After this year’s tough winter, all of us at my Indiana plastic surgery practice are delighted to see and feel the signs of spring, knowing that summer isn’t far behind! For most of us, summer brings lots of outdoor activities like swimming, picnicking, camping, working in the garden and going to the park with the kids. While these activities feed the soul they, unfortunately, also feed sun damage, as the sun’s UV rays attack our skin.
How the Sun Damages Skin
As we age, both collagen and elastin, the building blocks of youthful skin, begin to diminish, causing our skin to lose resiliency and, ultimately, to stretch and sag. Older skin bruises and tears more easily as well, and takes longer to heal. Sun damage accelerates skin aging because the ultraviolet (UV) light damages the elastin and collagen fibers. In our youth, other than the occasional sunburn, with its discomfort and peeling, we recover rather quickly from this damage but it’s there, and will show up–sooner rather than later–in various skin disorders, aging being the least of them.

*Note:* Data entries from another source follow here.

(** * traefik-cors: the CORS decision rules and the preflight handler

    A shallow embedding of [cors/cors.go] and of the middleware of
    [traefik/plugin.go], with the properties of the header-decision rules,
    of the precomputed cache and of the handler.

    Go strings are byte sequences: they are [string] here (a list of 8-bit
    [ascii]).  A [map[string]V] is a [gmap string V]; reading a key that is
    absent (or reading a nil map) gives the zero value, which the lookups
    below write out.  A slice is a [list]; nil and empty slices behave alike
    under [range], [len] and [strings.Join], the only operations used. *)

From Stdlib Require Import ZArith Ascii String List Lia.
From stdpp Require Import base decidable option list gmap strings fin_maps.

Local Open Scope Z_scope.

(** ** The Go standard library functions the source calls *)

Module textproto.

(** [validHeaderFieldByte]: the token characters of RFC 7230. *)
Definition validHeaderFieldByte (c : ascii) : bool :=
  let n := N_of_ascii c in
  ((48 <=? n) && (n <=? 57))%N        (* 0-9 *)
  || ((65 <=? n) && (n <=? 90))%N     (* A-Z *)
  || ((97 <=? n) && (n <=? 122))%N    (* a-z *)
  || existsb (Ascii.eqb c) (list_ascii_of_string "!#$%&'*+-.^_`|~").

Definition isLower (c : ascii) : bool :=
  let n := N_of_ascii c in ((97 <=? n) && (n <=? 122))%N.

Definition isUpper (c : ascii) : bool :=
  let n := N_of_ascii c in ((65 <=? n) && (n <=? 90))%N.
(** C4, as stated, fails when two attempts overlap.  The component is
    mounted with a credential (the request for London is in flight), the
    user submits ["Zzzzz"] (a second request is in flight), the second
    request is rejected with the API's error, then the first is fulfilled:
    the error of the second stays set next to the conditions and forecast
    of the first. *)
Lemma overlapping_fetches_show_both :
  error (hooks (run v8_type_error_message (Some "KEY")
                  [ Typed "Zzzzz"; Submit;
                    Settle 1 (Rejected no_match_error);
                    Settle 0 (Fulfilled sample_response) ]))
  = JStr "No matching location found."
  /\ currentWeatherData
       (hooks (run v8_type_error_message (Some "KEY")
                 [ Typed "Zzzzz"; Submit;
                   Settle 1 (Rejected no_match_error);
                   Settle 0 (Fulfilled sample_response) ]))
     = sample_current
  /\ ~ one_result
         (hooks (run v8_type_error_message (Some "KEY")
                   [ Typed "Zzzzz"; Submit;
                     Settle 1 (Rejected no_match_error);
                     Settle 0 (Fulfilled sample_response) ])).
Proof.
  split; [reflexivity|]. split; [reflexivity|].
  intros [H _]. specialize (H eq_refl). destruct H as [H _].
  vm_compute in H. discriminate.
Qed.

(** ** The scenarios of the specification *)

(** Mount with a credential, the request for London fulfilled: a card, a
    chart titled for London with one point per entry, no banner. *)
Example mount_then_success :
  exists w cd,
    render v8_type_error_message
      (hooks (run v8_type_error_message (Some "KEY")
                [Settle 0 (Fulfilled sample_response)]))
    = Ok {| banner := None;
            card := Some w;
            chart := Some (cd, "7-Day Temperature Forecast for London") |}
    /\ labels cd
       = [JStr "2024-05-01"; JStr "2024-05-02"; JStr "2024-05-03"]
    /\ map (fun ds => List.length (data ds)) (datasets cd) = [3; 3; 3].
Proof. do 2 eexists. split; [reflexivity|]. split; reflexivity. Qed.

(** Submitting ["Zzzzz"], rejected with the API's error: the banner with
    the API's text, no card, no chart. *)
Example submit_unknown_city :
  render v8_type_error_message
    (hooks (run v8_type_error_message (Some "KEY")
              [ Settle 0 (Fulfilled sample_response);
                Typed "Zzzzz"; Submit;
                Settle 0 (Rejected no_match_error) ]))
  = Ok {| banner := Some (JStr "No matching location found.");
          card := None;
          chart := None |}.
Proof. reflexivity. Qed.

(** ** The further properties at concrete inputs *)

Lemma no_key_only_configuration_error_witness :
  truthy (env_value None) = false
  /\ in_flight (run v8_type_error_message None [Typed "Paris"; Submit]) = []
  /\ weather_cleared
       (hooks (run v8_type_error_message None [Typed "Paris"; Submit]))
  /\ error (hooks (run v8_type_error_message None [Typed "Paris"; Submit]))
     = JStr missing_key_message.
Proof.
  split; [reflexivity|].
  apply (no_key_only_configuration_error v8_type_error_message None).
  reflexivity.
Defined.
(** The body of [format_relative_time] once [now] has been read.
    [diff.total_seconds() < 0] holds exactly when the difference in
    microseconds is negative; [diff.days] and [diff.seconds] are the
    normalised fields of the difference. *)
Definition format_relative_from (current dt : datetime.t) : string :=
  let diff := dt - current in
  if diff <? 0 then "past due"
  else
    let days := diff / datetime.US_DAY in
    let seconds := diff mod datetime.US_DAY / datetime.US_SECOND in
    let hours := seconds / 3600 in
    let minutes := seconds mod 3600 / 60 in
    if 0 <? days then "in " ++ PyStr.str_of_Z days ++ " day" ++ plural days
    else if 0 <? hours then "in " ++ PyStr.str_of_Z hours ++ " hour" ++ plural hours
    else if 0 <? minutes
         then "in " ++ PyStr.str_of_Z minutes ++ " minute" ++ plural minutes
         else "now".

(** [format_relative_time] *)
Definition format_relative_time (dt : datetime.t) : M string :=
  current <- now ;;
  ret (format_relative_from current dt).

End TimeParser.

(* ===================================================================== *)
(** * [utils/helpers.py]: class [ValidationHelper] *)
(* ===================================================================== *)

Module ValidationHelper.

(** The class [[a-f0-9]]. *)
Definition hex_lower (c : ascii) : bool :=
  Strptime.between "a" "f" c || Strptime.between "0" "9" c.

(** The pattern [^[a-f0-9]{24}$]; [re.match] already anchors at the start. *)
Definition task_id_re : Re.rx := Re.seq (Re.rep 24 (Re.cls hex_lower)) Re.eol.

(** [validate_task_id]; the argument is [None] for Python's [None] (any
    value that is not a string is rejected by the same test). *)
Definition validate_task_id (task_id : option string) : bool :=
  match task_id with
  | None => false
  | Some EmptyString => false
  | Some s => match Re.rmatch task_id_re s with Some _ => true | None => false end
  end.

(** [validate_priority] *)
Definition validate_priority (priority : string) : bool :=
  existsb (String.eqb (PyStr.lower priority)) ["low"; "medium"; "high"].

(** The slice [s[:k]]: a negative [k] counts from the end. *)
Definition slice_to (s : string) (k : Z) : string :=
  let n := Z.of_nat (String.length s) in
  let stop := if k <? 0 then Z.max 0 (n + k) else Z.min k n in
  substring 0 (Z.to_nat stop) s.

(** [sanitize_input] *)
Definition sanitize_input (text : string) (max_length : Z) : string :=
  match text with
  | EmptyString => EmptyString
  | _ =>
      let text := PyStr.join " " (PyStr.split text) in
      if max_length <? Z.of_nat (String.length text)
      then slice_to text (max_length - 3) ++ "..."
      else text
  end.

End ValidationHelper.

(* ===================================================================== *)
(** * [utils/helpers.py]: class [PaginationHelper] *)
(* ===================================================================== *)

Module PaginationHelper.

(** [range(start, stop, step)] for a positive [step]; [fuel] bounds the
    number of its elements. *)
Fixpoint range_up (fuel : nat) (start stop step : Z) : list Z :=
  match fuel with
  | O => []
  | S f =>
      if start <? stop then start :: range_up f (start + step) stop step else []
  end.

(** [range(0, n, step)] for [n >= 0]: a [ValueError] for a zero step, and
    nothing for a negative one. *)
Definition range0 (n step : Z) : res (list Z) :=
  if step =? 0 then Raise ValueError
  else if step <? 0 then Val []
  else Val (range_up (Z.to_nat n) 0 n step).

(** The slice [items[i:j]] for [0 <= i <= j]. *)
Definition slice {A : Type} (items : list A) (i j : Z) : list A :=
  firstn (Z.to_nat (j - i)) (skipn (Z.to_nat i) items).

(** [chunk_list] *)
Definition chunk_list {A : Type} (items : list A) (chunk_size : Z)
  : res (list (list A)) :=
  match range0 (Z.of_nat (List.length items)) chunk_size with
  | Val starts => Val (map (fun i => slice items i (i + chunk_size)) starts)
  | Raise e => Raise e
  end.

(** [f"{title} (Page {i}/{n})"] *)
Definition page_title (title : string) (i n : Z) : string :=
  title ++ " (Page " ++ PyStr.str_of_Z i ++ "/" ++ PyStr.str_of_Z n ++ ")".

(** The loop [for i, chunk in enumerate(chunks, 1)]. *)
Fixpoint paginate {A E : Type} (embed_creator_func : list A -> string -> E)
    (title : string) (n : Z) (i : Z) (chunks : list (list A)) : list E :=
  match chunks with
  | [] => []
  | chunk :: rest =>
      embed_creator_func chunk (page_title title i n)
      :: paginate embed_creator_func title n (i + 1) rest
  end.

(** [create_paginated_embeds], with the default chunk size of 10. *)
Definition create_paginated_embeds {A E : Type} (items : list A)
    (title : string) (embed_creator_func : list A -> string -> E)
  : res (list E) :=
  match chunk_list items 10 with
  | Val chunks =>
      Val (paginate embed_creator_func title (Z.of_nat (List.length chunks)) 1
             chunks)
  | Raise e => Raise e
  end.

End PaginationHelper.

(* ===================================================================== *)
(** * [scheduler/scheduler.py]: class [ReminderScheduler] *)
(* ===================================================================== *)

Module ReminderScheduler.

(** A job of the scheduler: its id, the run date of its [DateTrigger] and
    the [args] of [_trigger_reminder]. *)
Record job : Type := mk_job {
  job_id : string;
  run_date : datetime.t;
  arg_reminder_id : string;
  arg_user_id : Z;
  arg_task_id : string;
  arg_message : string
}.

(** The job store of the running scheduler (started by [bot.py] before any
    command is served): the jobs in the order in which they were added. *)
Definition jobs := list job.
(** * The support-ticket synthesizer of [dataset_generation.py]

    A shallow embedding of [generate_support_tickets], [get_resolution],
    [save_to_csv] and [print_kpi_analysis], together with the pieces of the
    Python runtime they call ([random], [numpy.random], [datetime],
    [csv]), and the properties of the generated tickets.

    Conventions.
    - Python [float]s are idealised as rationals ([Q]).
    - A [datetime] is the number of microseconds since the start of the
      day of proleptic ordinal 0, so [t / DAY] is [t.toordinal()].
    - The two global generators ([random] and [numpy.random]) are tapes of
      variates that the calls consume one by one. *)

From Stdlib Require Import ZArith QArith Qround Qabs List String Ascii Bool Lia.
Import ListNotations.
Open Scope string_scope.
Open Scope Z_scope.

(** ** Outcomes of a Python call *)

Inductive exn : Type :=
| OverflowError       (* datetime / timedelta arithmetic out of range *)
| IndexError          (* sequence index out of range *)
| KeyError            (* missing dictionary key *)
| ZeroDivisionError.

Inductive outcome (A : Type) : Type :=
| Returned (a : A)
| Raised (e : exn)
| OutOfFuel.      (* the model stopped unrolling a [while] loop *)

Arguments Returned {A} a.
Arguments Raised {A} e.
Arguments OutOfFuel {A}.

(** ** Rational helpers *)

Definition Qltb (x y : Q) : bool := negb (Qle_bool y x).

Definition Qmax (x y : Q) : Q := if Qltb x y then y else x.

(** [round(x)] of Python: to the nearest integer, ties to even. *)
Definition round_half_even (x : Q) : Z :=
  let f := Qfloor x in
  match Qcompare (x - inject_Z f) (1 # 2) with
  | Lt => f
  | Gt => f + 1
  | Eq => if Z.even f then f else f + 1
  end.
Ltac run_stop :=
  unfold stopTracingAndAppendOutput, try_finally, try_catch, bind, call,
    ret, lift, logger, appendResponseLine, context_storeTraceRecording,
    context_setIsRunningPerformanceTrace, getTraceSummary;
  cbn -[parseRawTraceBuffer endsWith truthy_string].

(** X22. When the save fails, the trace is not parsed: the failure is logged
    and reported in the response, the engine is not called and no trace is
    recorded. *)
Theorem stop_save_failure_skips_parse
    (path : string) (buffer : bytes) (e : Thrown) (w : World) :
  truthy_string path = true ->
  endsWith path ".gz" = false ->
  tracing_stop env (calls w) = Normal (Some buffer) ->
  context_saveFile env buffer path (calls w ++ [TracingStop]) = Throw e ->
  stopTracingAndAppendOutput env (Some path) w
  = (Normal tt,
     {| calls :=
          (calls w ++ [TracingStop; SaveFile buffer path;
                       stop_error_log e])%list;
        isRunningPerformanceTrace := false;
        recordedTraces := recordedTraces w;
        responseLines := (responseLines w ++ stop_error_lines e)%list |}).
Proof.
  intros Hpath Hgz Hstop Hsave. run_stop.
  rewrite Hstop. cbn -[parseRawTraceBuffer endsWith truthy_string].
  rewrite Hpath, Hgz. cbn -[parseRawTraceBuffer].
  rewrite Hsave. cbn. rewrite <- !app_assoc. reflexivity.
Qed.

(** X21. A path that ends in [.gz] gets the compressed data: the buffer goes
    through gzip, and what is saved under the path is what gzip
    returned. *)
Theorem stop_gz_saves_compressed
    (base : string) (buffer compressed : bytes) (w : World) :
  tracing_stop env (calls w) = Normal (Some buffer) ->
  zlib_gzip env buffer (calls w ++ [TracingStop]) = Normal compressed ->
  extends
    (calls w ++ [TracingStop; Gzip buffer;
                 SaveFile compressed (base ++ ".gz")])
    (calls (snd (stopTracingAndAppendOutput env (Some (base ++ ".gz")) w))).
Proof.
  intros Hstop Hgzip.
  assert (Htruthy : truthy_string (base ++ ".gz") = true)
    by (destruct base; reflexivity).
  run_stop. rewrite Hstop. cbn -[parseRawTraceBuffer endsWith truthy_string].
  rewrite Htruthy, endsWith_append. cbn -[parseRawTraceBuffer].
  rewrite Hgzip. cbn -[parseRawTraceBuffer].
  destruct (context_saveFile env compressed (base ++ ".gz") _)
    as [file | e]; cbn -[parseRawTraceBuffer].
  2: { unfold extends. eexists. rewrite <- ?app_assoc. cbn. reflexivity. }
  match goal with
  | |- context [parseRawTraceBuffer env ?b ?w1] =>
      pose proof (parse_frame env b w1) as Hparse;
      destruct (parseRawTraceBuffer env b w1) as [[outcome | e] w2]
  end; cbn in Hparse; destruct Hparse as (_ & added & Hcalls & _).
  - destruct outcome as [r | err]; cbn.
    + destruct (formatTraceSummary env (parsedTrace r)); cbn;
        rewrite Hcalls; unfold extends; eexists;
        rewrite <- ?app_assoc; cbn; reflexivity.
    + rewrite Hcalls. unfold extends. eexists.
      rewrite <- ?app_assoc. cbn. reflexivity.
  - cbn. rewrite Hcalls. unfold extends. eexists.
    rewrite <- ?app_assoc. cbn. reflexivity.
Qed.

Skin Problems Caused by Sun Exposure
- Premature aging, such as skin dryness, wrinkling, thickening, and an increase in freckles
- A sallow, yellow-orange cast to the skin
- Mottled pigmentation: discolored patches or areas of the skin
- Spider veins, particularly on the face
- Benign, pre-cancerous lesions called actinic keratosis
- Skin cancer: basal cell, squamous cell or melanoma, due to damage of the skin’s immune function
UVA vs UVB Rays
There are two types of ultraviolet radiation: UVA and UVB. Here’s the difference:
- UVA rays cause Aging: wrinkles and thick, tough skin.
- UVB rays cause Burning, such as sunburn.
UVA rays cause aging because they penetrate deeply into the dermis, the thickest layer of your skin. Repeated exposure to UVA rays not only leads to premature aging but to immune system depression. When the immune system is depressed, you’re at a greater risk for skin cancer because your defenses are down.
UVB rays burn the top layers of the skin, particularly during the hours of 10 AM to 4 PM when the sun is at its peak. And it’s best to remember that, although a sunburn goes away in a few days, it can result in permanent damage with repeated burns.
How Sunscreens Work
Depending upon the type of sunscreen product, the protection from the sun’s rays can be (A) physical or (B) chemical. Physical sunscreens block the light, such as zinc oxide or titanium oxide. Here is a link to a variety of physical sunscreen products. Chemical sunscreens absorb the light. Here is a link to a variety of chemical sunscreen products approved by the American Academy of Dermatology. If you choose to use chemical sunscreen, look for those that provide broad-spectrum UV coverage, which includes both UVA and UVB rays. An SPF of 15 is generally the minimum sunblock recommended. There is little difference in your protection between 35 and 50 SPF and even less between 50 and 100 SPF.
How to Safely Enjoy the Sun
Exposure to UV rays are inevitable. Even a walk to the mailbox, hopping in and out of the car while shopping, driving during the daylight or exposure to certain lights at the office can cause sun damage. Here are some ideas to maximize your protection:
- Avoid gardening, tennis, golf and sunbathing between 10 AM and 4 PM
- Absolutely avoid tanning beds and booths
- Use either physical sunscreen or broad spectrum UVA and UVB chemical sunscreen every time you go outside
- Apply a quarter-sized dollop of sunscreen to each area of the body: each arm, each thigh, each lower leg, etc.
- Reapply every 2 hours or when wet from water or sweat
- Wear a hat to protect your tender facial skin
- If you burn easily, check out sun-protective clothing locally or through these online stores.
- If you’re out on a rainy day, wear sunscreen, as the rays penetrate clouds and rain.
I hope these suggestions get you through the coming months with a minimum of–or better yet, no–sun damage. Your skin needs protection both to ensure minimal signs of aging and to avoid skin cancer.